Companies in the cloud computing market will likely have smiles on their faces as earnings season begins this week, as the technology's been tipped for even more growth, while PC sales continue to slump.
Facing an uncertain financial outlook for the near future, businesses have been tightening their belts for the past several years, with many turning to cloud computing as a possible solution to bloated IT spending.
Online firms - such as Facebook - have been best showing the general trend among business as a whole in computing, expanding data centres, but not necessarily complementing this with new PC uptake.

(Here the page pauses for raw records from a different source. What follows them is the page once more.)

(* ===== verification/Setup.v ===== *)
(** * Set-up of the controller ([reconciler/reconciler.go],
    [controllers/aresjob_controller.go])

    The objects that the operator is made of, on a heap: the reconciler, the
    copy of it that each framework embeds, the controller with its table of
    frameworks; and the calls by which the controller is registered with the
    manager.  An interface or a pointer is a location, nil when it is [None];
    what the constructors of the libraries return is known by how it was made. *)

From S2P Require Import Prelude GoStd Errors Heap Regex Kube Api World ReconcilerUtils Examples Webhook Metadata Expectation.
From S2P Require Import Cache Conf Dependence NodeManager Phase PodGroup Pod PodCreate Service Job Controller Events.
From S2P Require Import FrameworkBase SimpleFrameworks Bagua Dask Tensorflow Factory Boot.
From Stdlib Require Import QArith.

Open Scope Z_scope.

(** ** What lies in memory *)

(** [common.JobController] of kubeflow. *)
Record JobControllerS := mkJobControllerS {
  jc_Controller : option positive;
  jc_EnableGangScheduling : bool;    (* Config *)
  jc_PodControl : option positive;
  jc_ServiceControl : option positive;
  jc_KubeClientSet : option positive;
  jc_VolcanoClientSet : option positive;
  jc_PodLister : option positive;
  jc_ServiceLister : option positive;
  jc_PriorityClassLister : option positive;
  jc_PodInformerSynced : option positive;
  jc_ServiceInformerSynced : option positive;
  jc_PriorityClassInformerSynced : option positive;
  jc_Expectations : option positive;
  jc_WorkQueue : option positive;
  jc_Recorder : option positive;
}.
Definition zero_JobController : JobControllerS :=
  mkJobControllerS None false None None None None None None None None None None None None None.

Record ReconcilerS := mkReconcilerS {
  rec_JobController : JobControllerS;
  rec_Client : option positive;
  rec_FrameworkController : option positive;
  rec_Log : option positive;
  rec_Scheme : option positive;
  rec_Cache : option positive;
  rec_Config : option positive;
  rec_NodeManager : option positive;
  rec_PodGroupManager : option positive;
}.

(** A framework: its methods, and the reconciler it embeds. *)
Record FrameworkS := mkFrameworkS { fw_methods : Methods; fw_Reconciler : option positive }.

Record AresJobReconcilerS := mkAresJobReconcilerS {
  ctl_Reconciler : option positive;
  ctl_Frameworks : gomap (option positive);
  ctl_CleanUpQueue : option positive;
}.

(** [rest.Config] of client-go: the fields that the code sets, and the rest as
    the host it names. *)
Record ClientConfig := mkClientConfig { cfg_Host : string; cfg_QPS : Q; cfg_Burst : Z }.

(** An object of a library, by its constructor. *)
Inductive library_object :=
| NewControllerExpectations
| EventRecorderFor (name : string)
| KubernetesClientset (config : ClientConfig)
| VolcanoClientset (config : ClientConfig)
| RealPodControl (KubeClient Recorder : option positive)
| RealServiceControl (KubeClient Recorder : option positive)
| FakeWorkQueue
| NewRateLimitingQueue.

(** [AresJobObserver], and the package variable [observer]. *)
Record AresJobObserverS := mkAresJobObserverS { obs_Client : option positive }.
Record ObserverVar := mkObserverVar { observer : option positive }.

Section cells.
Context `{Templates}.

Inductive cell :=
| cell_Reconciler (t : ReconcilerS)
| cell_Framework (t : FrameworkS)
| cell_AresJobReconciler (t : AresJobReconcilerS)
| cell_ClientConfig (t : ClientConfig)
| cell_Configuration (t : Configuration)
| cell_Cache (t : Cache)
| cell_NodeManager (t : Manager)
| cell_PodGroupManager (cli : option positive)
| cell_Observer (t : AresJobObserverS)
| cell_observer_var (t : ObserverVar)
| cell_object (t : library_object).
#[export] Instance stored_Reconciler : Stored cell ReconcilerS :=
  {| inj := cell_Reconciler; proj c := match c with cell_Reconciler t => Some t | _ => None end; proj_inj t := eq_refl |}.
#[export] Instance stored_FrameworkS : Stored cell FrameworkS :=
  {| inj := cell_Framework; proj c := match c with cell_Framework t => Some t | _ => None end; proj_inj t := eq_refl |}.
#[export] Instance stored_AresJobReconciler : Stored cell AresJobReconcilerS :=
  {| inj := cell_AresJobReconciler; proj c := match c with cell_AresJobReconciler t => Some t | _ => None end; proj_inj t := eq_refl |}.
#[export] Instance stored_ClientConfig : Stored cell ClientConfig :=
  {| inj := cell_ClientConfig; proj c := match c with cell_ClientConfig t => Some t | _ => None end; proj_inj t := eq_refl |}.
#[export] Instance stored_Configuration : Stored cell Configuration :=
  {| inj := cell_Configuration; proj c := match c with cell_Configuration t => Some t | _ => None end; proj_inj t := eq_refl |}.
#[export] Instance stored_Cache : Stored cell Cache :=
  {| inj := cell_Cache; proj c := match c with cell_Cache t => Some t | _ => None end; proj_inj t := eq_refl |}.
#[export] Instance stored_NodeManager : Stored cell Manager :=
  {| inj := cell_NodeManager; proj c := match c with cell_NodeManager t => Some t | _ => None end; proj_inj t := eq_refl |}.
#[export] Instance stored_PodGroupManager : Stored cell (option positive) :=
  {| inj := cell_PodGroupManager; proj c := match c with cell_PodGroupManager t => Some t | _ => None end; proj_inj t := eq_refl |}.
#[export] Instance stored_object : Stored cell library_object :=
  {| inj := cell_object; proj c := match c with cell_object t => Some t | _ => None end; proj_inj t := eq_refl |}.
#[export] Instance stored_Observer : Stored cell AresJobObserverS :=
  {| inj := cell_Observer; proj c := match c with cell_Observer t => Some t | _ => None end; proj_inj t := eq_refl |}.
#[export] Instance stored_observer_var : Stored cell ObserverVar :=
  {| inj := cell_observer_var; proj c := match c with cell_observer_var t => Some t | _ => None end; proj_inj t := eq_refl |}.
End cells.

(** ** The calls of the set-up *)

(** [mgr.GetFieldIndexer().IndexField]: the kind of object, the name of the
    field and the function. *)
Inductive indexing :=
| PodField (field : string) (index : Pod → list string)
| ServiceField (field : string) (index : Service → list string).

(** Method values of the controller, and the [predicate.Funcs] made of them. *)
Inductive method := AddObject_of (r : positive) | UpdateObject_of (r : positive) | DeleteObject_of (r : positive).
Record Funcs := mkFuncs {
  CreateFunc : option method;
  UpdateFunc : option method;
  DeleteFunc : option method;
  GenericFunc : option method;
}.

(** The objects that a controller is told of. *)
Inductive watch :=
| For (kind : string)
| Owns (kind : string) (predicates : option Funcs)
| WatchNodes (manager : option positive) (r : option positive).    (* &NodeEventHandler{...} *)

(** [ctrl.Options] *)
Record ManagerOptions := mkManagerOptions {
  MetricsBindAddress : string;
  mgr_Port : Z;
  HealthProbeBindAddress : string;
  LeaderElectionID : string;
  LeaderElection : bool;
  opt_Namespace : string;
}.

Inductive act :=
| CreateManager (opts : ManagerOptions)
| IndexField (i : indexing)
| Complete (watches : list watch) (MaxConcurrentReconciles : Z) (reconciler : positive)
| Forever (r : positive)                     (* go wait.Forever(...) of setupCleanUpQueue *)
| AddHealthzCheck (name : string)
| AddReadyzCheck (name : string)
| AddServer (Addr : string)                  (* mgr.Add of the observer's server *)
| Start.

(** The manager, and whether clients can be made of a configuration. *)
Class ControllerRuntime := {
  mgr_Client : option positive;
  mgr_Scheme : option positive;
  mgr_Config : option positive;
  mgr_Log : option positive;
  client_config_ok : ClientConfig → bool;
}.

(** [deref] in memory. *)
Definition at_ {cell A : Type} (p : option positive) (f : positive → mem cell A) : mem cell A :=
  match p with
  | Some l => f l
  | None => lift (Crash NilDereference)
  end.

Definition controllerName : string := "ares-operator".

Section setup.
Context `{MapOrder, Kubeflow, Selectors, ApiServer, JobControllerPorts, JobController, TFConfigText, Templates}.
Context `{ControllerRuntime}.

(** ** Objects *)

(** [&T{...}] *)
Definition new `{Stored cell T} (t : T) : mem cell (option positive) := l ← alloc t; mret (Some l).

(** ** The reconciler ([reconciler/reconciler.go]) *)

Definition Reconciler_Close (r : positive) : mem cell unit :=
  t ← load r;
  match rec_Cache t with
  | None => mret tt
  | Some c => cache ← load (T := Cache) c; store c (on_backend MemoryCache.Close cache).2
  end.

(** The copy of a reconciler's struct, without its controllers. *)
Definition copy_of (t : ReconcilerS) : ReconcilerS :=
  let jc := rec_JobController t in
  mkReconcilerS
    (mkJobControllerS None (jc_EnableGangScheduling jc) (jc_PodControl jc) (jc_ServiceControl jc) (jc_KubeClientSet jc)
      (jc_VolcanoClientSet jc) (jc_PodLister jc) (jc_ServiceLister jc) (jc_PriorityClassLister jc) (jc_PodInformerSynced jc)
      (jc_ServiceInformerSynced jc) (jc_PriorityClassInformerSynced jc) (jc_Expectations jc) (jc_WorkQueue jc) (jc_Recorder jc))
    (rec_Client t) None (rec_Log t) (rec_Scheme t) (rec_Cache t) (rec_Config t) (rec_NodeManager t) (rec_PodGroupManager t).

Definition Copy (r : positive) : mem cell positive := t ← load r; alloc (copy_of t).

(** The struct with the controller [c]. *)
Definition controlled (t : ReconcilerS) (c : positive) : ReconcilerS :=
  let jc := rec_JobController t in
  mkReconcilerS
    (mkJobControllerS (Some c) (jc_EnableGangScheduling jc) (jc_PodControl jc) (jc_ServiceControl jc) (jc_KubeClientSet jc)
      (jc_VolcanoClientSet jc) (jc_PodLister jc) (jc_ServiceLister jc) (jc_PriorityClassLister jc) (jc_PodInformerSynced jc)
      (jc_ServiceInformerSynced jc) (jc_PriorityClassInformerSynced jc) (jc_Expectations jc) (jc_WorkQueue jc) (jc_Recorder jc))
    (rec_Client t) (Some c) (rec_Log t) (rec_Scheme t) (rec_Cache t) (rec_Config t) (rec_NodeManager t) (rec_PodGroupManager t).

Definition SetController (r c : positive) : mem cell unit := t ← load r; store r (controlled t c).

(** ** The frameworks *)

(** Every framework has a builder of this form. *)
Definition FrameworkBuilder (m : Methods) (r : option positive) : mem cell positive := alloc (mkFrameworkS m r).

(** [f.SetController(f)]: the method of the reconciler that [f] embeds. *)
Definition Framework_SetController (f : positive) : mem cell unit :=
  t ← load f; at_ (fw_Reconciler t) (λ r, SetController r f).

(** The body of the loop over the builders. *)
Definition setupFramework (r : positive) (m : Methods) : mem cell unit :=
  ctl ← load r;
  at_ (ctl_Reconciler ctl) (λ rec,
    copy ← Copy rec;
    f ← FrameworkBuilder m (Some copy);
    _ ← Framework_SetController f;
    ctl ← load r;
    fs ← lift (minsert (ctl_Frameworks ctl) (GetName m) (Some f));
    store r (mkAresJobReconcilerS (ctl_Reconciler ctl) fs (ctl_CleanUpQueue ctl))).

Definition setupFrameworksS (r : positive) : mem cell unit :=
  ctl ← load r;
  _ ← store r (mkAresJobReconcilerS (ctl_Reconciler ctl) (Some ∅) (ctl_CleanUpQueue ctl));
  for_each (range 0 Factory) (λ '(_, builder), setupFramework r builder).

(** ** The underlying job controller *)

Definition NewForConfigOrDie (object : ClientConfig → library_object) (config : option positive) : mem cell (option positive) :=
  at_ config (λ l, c ← load l; if client_config_ok c then new (object c) else lift (Crash Panicked)).

(** [restConfig.QPS = ...; restConfig.Burst = ...], on the manager's own
    configuration. *)
Definition limitRequests (rec : ReconcilerS) : mem cell unit :=
  at_ mgr_Config (λ restConfig, at_ (rec_Config rec) (λ l,
    config ← load (T := Configuration) l;
    c ← load restConfig;
    store restConfig (mkClientConfig (cfg_Host c) (rest_QPS (GetRestConfig config)) (rest_Burst (GetRestConfig config))))).

Definition setupUnderlyingJobController (r : positive) : mem cell unit :=
  recorder ← new (EventRecorderFor controllerName);
  ctl ← load r;
  at_ (ctl_Reconciler ctl) (λ rec,
    t ← load (T := ReconcilerS) rec;
    _ ← limitRequests t;
    kubeClient ← NewForConfigOrDie KubernetesClientset mgr_Config;
    expectations ← new NewControllerExpectations;
    workQueue ← new FakeWorkQueue;
    kubeClientSet ← NewForConfigOrDie KubernetesClientset mgr_Config;
    volcanoClientSet ← NewForConfigOrDie VolcanoClientset mgr_Config;
    podControl ← new (RealPodControl kubeClient recorder);
    serviceControl ← new (RealServiceControl kubeClient recorder);
    store rec (mkReconcilerS
      (mkJobControllerS None false podControl serviceControl kubeClientSet volcanoClientSet None None None None None None
        expectations workQueue recorder)
      (rec_Client t) (rec_FrameworkController t) (rec_Log t) (rec_Scheme t) (rec_Cache t) (rec_Config t) (rec_NodeManager t)
      (rec_PodGroupManager t))).

Definition newCleanUpQueue (r : positive) : mem cell unit :=
  queue ← new NewRateLimitingQueue;
  ctl ← load r;
  store r (mkAresJobReconcilerS (ctl_Reconciler ctl) (ctl_Frameworks ctl) queue).

(** ** Registration with the manager *)

Context `{Host act}.

Definition setupCleanUpQueue (r : positive) : bop cell act unit :=
  _ ← on_heap (newCleanUpQueue r);
  call_ (Forever r).

Definition setupIndexer : bop cell act unit :=
  _ ← call (IndexField (PodField JobOwnerKey (λ pod, IndexObjectOwner (pod_meta pod))));
  _ ← call (IndexField (PodField ReplicaOwnerKey (λ pod, IndexReplicaOwner (pod_meta pod))));
  _ ← call (IndexField (ServiceField JobOwnerKey (λ service, IndexObjectOwner (service_meta service))));
  _ ← call (IndexField (ServiceField ReplicaOwnerKey (λ service, IndexReplicaOwner (service_meta service))));
  call (IndexField (PodField NodeNameKey IndexNodeName)).

(** What the controller watches, with the reconciler it runs. *)
Definition watches (r : positive) (manager rec : option positive) : list watch :=
  [For "AresJob";
   Owns "Pod" (Some (mkFuncs (Some (AddObject_of r)) (Some (UpdateObject_of r)) (Some (DeleteObject_of r)) None));
   Owns "Service" (Some (mkFuncs (Some (AddObject_of r)) None (Some (DeleteObject_of r)) None));
   Owns "PodGroup" (Some (mkFuncs None (Some (UpdateObject_of r)) None None));
   WatchNodes manager rec].

(** [r.Reconciler.NodeManager], and [r.Reconciler]. *)
Definition get_managers (r : positive) : mem cell (option positive * option positive) :=
  ctl ← load r;
  at_ (ctl_Reconciler ctl) (λ rec, t ← load (T := ReconcilerS) rec; mret (rec_NodeManager t, Some rec)).

Definition SetupWithManager (r : positive) : bop cell act unit :=
  _ ← on_heap (setupUnderlyingJobController r);
  _ ← on_heap (setupFrameworksS r);
  _ ← setupCleanUpQueue r;
  _ ← setupIndexer;
  managers ← on_heap (get_managers r);
  call (Complete (watches r managers.1 managers.2) 10 r).
End setup.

"The area of strength is still data centres, the cloud," Kevin Cassidy, a chip analyst at Stifel Nicolaus, told Reuters. "You have Facebook building out their data centres ... five football fields large."
"It's server demand, specifically emerging-market server demand," Evercore Partners analyst Patrick Wang said. "Companies tied to the cloud and data centres are doing relatively better, there's no question."
Meanwhile, PC manufacturers fear the worst as the sales of desktops and even laptop computers have been slipping. Though Apple seems to be able to weather such a climate, most hardware makers have felt the pinch.
"I would not want to be in the hardware business right now," fund manager Michael Yoshikami of YCMNET Advisors said. "Cloud companies are going to continue to accelerate, but PC companies generally are going to continue to suffer."